+++ RECORDS FOR THIS EXERCISE

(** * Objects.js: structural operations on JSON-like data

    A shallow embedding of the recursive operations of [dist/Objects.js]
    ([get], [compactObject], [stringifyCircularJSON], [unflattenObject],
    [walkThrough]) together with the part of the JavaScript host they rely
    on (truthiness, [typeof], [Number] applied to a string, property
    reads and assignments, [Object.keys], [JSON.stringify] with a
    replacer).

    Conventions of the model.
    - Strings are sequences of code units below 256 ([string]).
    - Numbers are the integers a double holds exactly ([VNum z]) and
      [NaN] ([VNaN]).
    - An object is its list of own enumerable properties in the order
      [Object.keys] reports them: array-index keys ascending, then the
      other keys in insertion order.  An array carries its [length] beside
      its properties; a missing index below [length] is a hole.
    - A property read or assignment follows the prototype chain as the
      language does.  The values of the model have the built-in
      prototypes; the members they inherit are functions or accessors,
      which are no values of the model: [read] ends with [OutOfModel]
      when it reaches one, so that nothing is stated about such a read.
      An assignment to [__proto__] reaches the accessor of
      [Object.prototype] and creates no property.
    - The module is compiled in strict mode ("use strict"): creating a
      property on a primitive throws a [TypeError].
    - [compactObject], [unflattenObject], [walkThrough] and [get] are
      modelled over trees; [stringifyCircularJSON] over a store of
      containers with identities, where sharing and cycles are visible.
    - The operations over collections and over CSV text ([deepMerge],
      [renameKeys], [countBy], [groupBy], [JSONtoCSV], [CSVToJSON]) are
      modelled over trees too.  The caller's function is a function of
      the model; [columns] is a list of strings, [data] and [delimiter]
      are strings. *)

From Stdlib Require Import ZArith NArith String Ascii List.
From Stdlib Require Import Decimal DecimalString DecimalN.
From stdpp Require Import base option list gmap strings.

++++++

All entries are to be returned word for word.

(** * Objects.js: structural operations on JSON-like data

    A shallow embedding of the recursive operations of [dist/Objects.js]
    ([get], [compactObject], [stringifyCircularJSON], [unflattenObject],
    [walkThrough]) together with the part of the JavaScript host they rely
    on (truthiness, [typeof], [Number] applied to a string, property
    reads and assignments, [Object.keys], [JSON.stringify] with a
    replacer).

    Conventions of the model.
    - Strings are sequences of code units below 256 ([string]).
    - Numbers are the integers a double holds exactly ([VNum z]) and
      [NaN] ([VNaN]).
    - An object is its list of own enumerable properties in the order
      [Object.keys] reports them: array-index keys ascending, then the
      other keys in insertion order.  An array carries its [length] beside
      its properties; a missing index below [length] is a hole.
    - A property read or assignment follows the prototype chain as the
      language does.  The values of the model have the built-in
      prototypes; the members they inherit are functions or accessors,
      which are no values of the model: [read] ends with [OutOfModel]
      when it reaches one, so that nothing is stated about such a read.
      An assignment to [__proto__] reaches the accessor of
      [Object.prototype] and creates no property.
    - The module is compiled in strict mode ("use strict"): creating a
      property on a primitive throws a [TypeError].
    - [compactObject], [unflattenObject], [walkThrough] and [get] are
      modelled over trees; [stringifyCircularJSON] over a store of
      containers with identities, where sharing and cycles are visible.
    - The operations over collections and over CSV text ([deepMerge],
      [renameKeys], [countBy], [groupBy], [JSONtoCSV], [CSVToJSON]) are
      modelled over trees too.  The caller's function is a function of
      the model; [columns] is a list of strings, [data] and [delimiter]
      are strings. *)

From Stdlib Require Import ZArith NArith String Ascii List.
From Stdlib Require Import Decimal DecimalString DecimalN.
From stdpp Require Import base option list gmap strings.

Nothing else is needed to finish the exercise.